"Transforming Asset Prices into Tertiary and Binary Sequences: An Intuitive Approach"
Asset prices in their raw form are essentially an array of numbers indexed by time. We ask what would be the most natural way to convert these into a tertiary or binary sequence? If one recalls the trinomial tree from option pricing, we have at each node an up (u), down (d) factor and m=1 factor (when the asset price does not change at the next node) and to get the potential values of the next node we multiply the current asset price by these respective factors (see below).
Throughout we assume no discounting or dividends and will use the mid-price as our asset price. The above factors are determined by 2 inputs, the volatility of the asset σ and the size of the user specified time step Δt and are given by the formula u = e^σ√2Δt, ??d= 1/u and m=1.
However, we will not be needing to calibrate risk-neutral pu, pd, pm for this application as we will be observing the real world outcomes of these trials, although we can nicely back out real world probabilities from our observed tertiary sequences where our paths will now encode what is essentially observations of a sequence of rolls of a (possibly biased) 3 sided die, we can also find path dependent (Bayesian) probabilities if we have enough data to make these meaningful, for example we can find the observed probability of an up move given a particular sequence of previous moves.
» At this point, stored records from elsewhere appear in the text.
Lemma upd_same fs n v : upd fs n v n = v.
Proof. unfold upd. by rewrite bool_decide_true. Qed.
Lemma upd_other fs n v m : m ≠ n → upd fs n v m = fs m.
Proof. intros H. unfold upd. by rewrite bool_decide_false. Qed.

(** A file list survives writing and reading: what read_file_list reads
    back from the file that write_file_list has written is the list, with every
    name, type, number, size, record count and lock. *)
Theorem file_list_roundtrip fs name l :
  Forall file_ok l → read_file_list (write_file_list fs name l) name [] = Ret (true, l).
Proof.
  intros Hok. unfold read_file_list, write_file_list. rewrite upd_same.
  by rewrite read_list_text.
Qed.

(** the files of a concrete list *)
Ltac files_ok :=
  repeat (constructor; [split;
    [by eexists|split; [apply (bool_decide_unpack _); vm_compute; exact I|vm_compute; lia]
    |split; [done|split; vm_compute; congruence]|split; vm_compute; congruence
    |split; vm_compute; congruence|done]|]); constructor.

Definition demo_files : list file_struct :=
  [File MKDB_DATA_FILE ($"net/data/a b.txt") 0 120 3 false None;
   File MKDB_CIDR_INDEX_FILE ($"net/data/index-cidr-0.ndx") 1 64 3 true None].
Lemma demo_files_ok : Forall file_ok demo_files.
Proof.
  files_ok.
Qed.
Lemma file_list_roundtrip_witness :
  read_file_list (write_file_list (λ _, None) ($"local.db") demo_files) ($"local.db") []
  = Ret (true, demo_files).
Proof. exact (file_list_roundtrip (λ _, None) ($"local.db") demo_files demo_files_ok). Defined.

(** ** Installing a changed list *)

Abbreviation read_name c := (db_dir c ++ SLASH :: master_name MFL_READ).
Abbreviation write_name c := (db_dir c ++ SLASH :: master_name MFL_WRITE).
Abbreviation backup_name c := (db_dir c ++ SLASH :: master_name MFL_BACKUP).
(** the names of the master file lists fit in their arrays *)
Definition dir_ok (c : class_struct) : Prop := Z.of_nat (length (db_dir c)) + 16 ≤ MAX_FILE.

Lemma master_index_file c t :
  dir_ok c → get_master_index_file (MAX_FILE + 1) c t = Ret (db_dir c ++ SLASH :: master_name t).
Proof.
  intros H. unfold get_master_index_file. rewrite decide_True; [done|]. unfold dir_ok in H.
  rewrite length_app. destruct t; cbn; lia.
Qed.

Lemma master_names c t t' :
  t ≠ t' → db_dir c ++ SLASH :: master_name t ≠ db_dir c ++ SLASH :: master_name t'.
Proof. intros Hne E%app_inv_head. injection E as E. destruct t, t'; done. Qed.

Lemma file_exists_Some fs n t : fs n = Some t → file_exists fs n = true.
Proof. intros E. unfold file_exists. rewrite E. by apply bool_decide_true. Qed.
Lemma file_exists_None fs n : fs n = None → file_exists fs n = false.
Proof. intros E. unfold file_exists. rewrite E. apply bool_decide_false. by intros []. Qed.

(** moving a file to a name that is free *)
Lemma move_file fs old new t :
  old ≠ new → fs old = Some t → fs new = None →
  ∃ fs1 fs2, link fs old new = Some fs1 ∧ unlink fs1 old = Some fs2 ∧
    ∀ n, fs2 n = if bool_decide (n = old) then None
                 else if bool_decide (n = new) then Some t else fs n.
Proof.
  intros Hne Ho Hn. unfold link. rewrite (file_exists_Some _ _ _ Ho), file_exists_None by done.
  do 2 eexists. split; [done|]. unfold unlink.
  rewrite (file_exists_Some _ old t) by (by rewrite upd_other). split; [done|].
  intros n. unfold upd. by rewrite Ho.
Qed.

Lemma install_moves fs c t :
  dir_ok c → fs (write_name c) = Some t →
  ∃ fs', install_write_file_list fs c = Ret (true, fs') ∧
    fs' (read_name c) = Some t ∧ fs' (write_name c) = None ∧
    fs' (backup_name c) = fs (read_name c) ∧
    ∀ n, n ≠ read_name c → n ≠ write_name c → n ≠ backup_name c → fs' n = fs n.
Proof.
  intros Hd Hw. unfold install_write_file_list. rewrite !master_index_file by done.
  cbn [mbind outcome_bind].
  pose proof (master_names c MFL_READ MFL_WRITE ltac:(done)) as Hrw.
  pose proof (master_names c MFL_READ MFL_BACKUP ltac:(done)) as Hrb.
  pose proof (master_names c MFL_WRITE MFL_BACKUP ltac:(done)) as Hwb.
  set (r := read_name c) in *. set (w := write_name c) in *. set (b := backup_name c) in *.
  set (fs1 := if file_exists fs b then default fs (unlink fs b) else fs).
  assert (fs1 b = None ∧ ∀ n, n ≠ b → fs1 n = fs n) as [H1b H1].
  { unfold fs1. destruct (fs b) as [x|] eqn:Eb.
    - unfold unlink. rewrite (file_exists_Some _ _ _ Eb). simpl default.
      split; [apply upd_same|]. intros n Hn. by apply upd_other.
    - by rewrite file_exists_None. }
  set (fs2 := if file_exists fs1 r then _ else fs1).
  assert (fs2 b = fs r ∧ fs2 r = None ∧ ∀ n, n ≠ b → n ≠ r → fs2 n = fs n) as (H2b & H2r & H2).
  { unfold fs2. destruct (fs1 r) as [x|] eqn:Er.
    - rewrite (file_exists_Some _ _ _ Er).
      destruct (move_file fs1 r b x Hrb Er H1b) as (fa & fb & -> & -> & Hf). simpl default.
      rewrite !Hf, (bool_decide_false (b = r)), !bool_decide_true by (done || congruence).
      rewrite <-Er, H1 by done. split_and!; [done..|].
      intros n Hn1 Hn2. rewrite Hf, !bool_decide_false by done. by apply H1.
    - rewrite file_exists_None by done. rewrite H1b, <-(H1 r), Er by done.
      split_and!; [done..|]. intros n Hn _. by apply H1. }
  destruct (move_file fs2 w r t ltac:(congruence)) as (fa & fb & -> & -> & Hf); [by rewrite H2|done|].
  eexists. split; [done|]. rewrite !Hf.
  rewrite (bool_decide_false (r = w)), (bool_decide_false (b = w)), (bool_decide_false (b = r)),
    !bool_decide_true by congruence.
  split_and!; [done..|]. intros n Hr' Hw' Hb'. rewrite Hf, !bool_decide_false by done. by apply H2.
Qed.

Lemma modify_installs root buf fs c add del md un lk full fs1 added full1 full2 st :
  dir_ok c →
  get_file_list fs c [] = Ret (true, full) →
  add_file_list root buf fs (default [] add) full (match un with Some (_ :: _) => false | _ => true end)
    = Ret (st, fs1, added, full1) →
  mod_file_list (S (length (default [] md))) (default [] md) (delete_file_list (default [] del) full1)
    = Ret full2 →
  let result := lock_unlock_file_list (default [] lk)
                  (lock_unlock_file_list (default [] un) full2 false) true in
  Forall file_ok result →
  ∃ fs', modify_file_list root buf true fs c add del md un lk = Ret (true, fs', added) ∧
    get_file_list fs' c [] = Ret (true, result) ∧
    fs' (backup_name c) = fs1 (read_name c) ∧ fs' (write_name c) = None ∧
    ∀ n, n ≠ read_name c → n ≠ write_name c → n ≠ backup_name c → fs' n = fs1 n.
Proof.
  intros Hd Hg Ha Hm result Hok. unfold modify_file_list.
  rewrite master_index_file by done. cbn [mbind outcome_bind negb]. rewrite Hg.
  cbn [mbind outcome_bind negb]. rewrite Ha. cbn [mbind outcome_bind]. rewrite Hm.
  cbn [mbind outcome_bind]. fold result.
  destruct (install_moves (write_file_list fs1 (write_name c) result) c (list_text result) Hd)
    as (fs' & -> & Hr & Hw & Hb & Ho); [apply upd_same|].
  cbn [mbind outcome_bind]. exists fs'. split; [done|]. split_and!.
  - unfold get_file_list, is_area_indexed. rewrite !master_index_file by done.
    cbn [mbind outcome_bind]. rewrite (file_exists_Some _ _ _ Hr). cbn [orb negb].
    unfold read_file_list. by rewrite Hr, read_list_text.
  - rewrite Hb. unfold write_file_list. apply upd_other, master_names. done.
  - done.
  - intros n H1 H2 H3. rewrite Ho by done. by apply upd_other.
Qed.

(** C27: modify_file_list installs the list it edits.  When the lock is held and
    the edits end, the edited list is written and moved into place:
    get_file_list then reads exactly that list, the previous file list is the
    backup, no local.db.write is left, and no other file has changed. *)
Theorem modify_file_list_installs root buf fs c add del md un lk full fs1 added full1 full2 st :
  dir_ok c →
  get_file_list fs c [] = Ret (true, full) →
  add_file_list root buf fs (default [] add) full (match un with Some (_ :: _) => false | _ => true end)
    = Ret (st, fs1, added, full1) →
  mod_file_list (S (length (default [] md))) (default [] md) (delete_file_list (default [] del) full1)
    = Ret full2 →
  let result := lock_unlock_file_list (default [] lk)
                  (lock_unlock_file_list (default [] un) full2 false) true in
  Forall file_ok result →
  ∃ fs', modify_file_list root buf true fs c add del md un lk = Ret (true, fs', added) ∧
    get_file_list fs' c [] = Ret (true, result) ∧
    fs' (backup_name c) = fs1 (read_name c) ∧ fs' (write_name c) = None ∧
    ∀ n, n ≠ read_name c → n ≠ write_name c → n ≠ backup_name c → fs' n = fs1 n.
Proof. apply modify_installs. Qed.

Definition demo_net : class_struct := Class_ 0 ($"network") [] ($"net") None [] None None None.
Definition demo_net_fs : filesystem := upd (λ _, None) ($"net/local.db") (Some (list_text demo_files)).
Lemma demo_net_list : get_file_list demo_net_fs demo_net [] = Ret (true, demo_files).
Proof. vm_compute. reflexivity. Qed.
Let's start with a simple model (which we later extend to include a time dependent σ) to calculate the tertiary sequence for time interval specified by the user, in this example let it be daily closing prices i.e. Δt = 1 day:
First, find the most recent tick before our specified daily closing time call it P(t) and the closest tick to the previous closing time which will we call our starting tick S(t), calculate
P(t) - u*S(t) ?if this ≥ 0,
we append a 1 onto our array (1,...) and we update our starting tick S(t+1) = P(t) vice versa
if P(t) - d*S(t) ≤ 0,
we append a -1 onto our array (-1,...) and we update our new starting tick S(t+1) = P(t)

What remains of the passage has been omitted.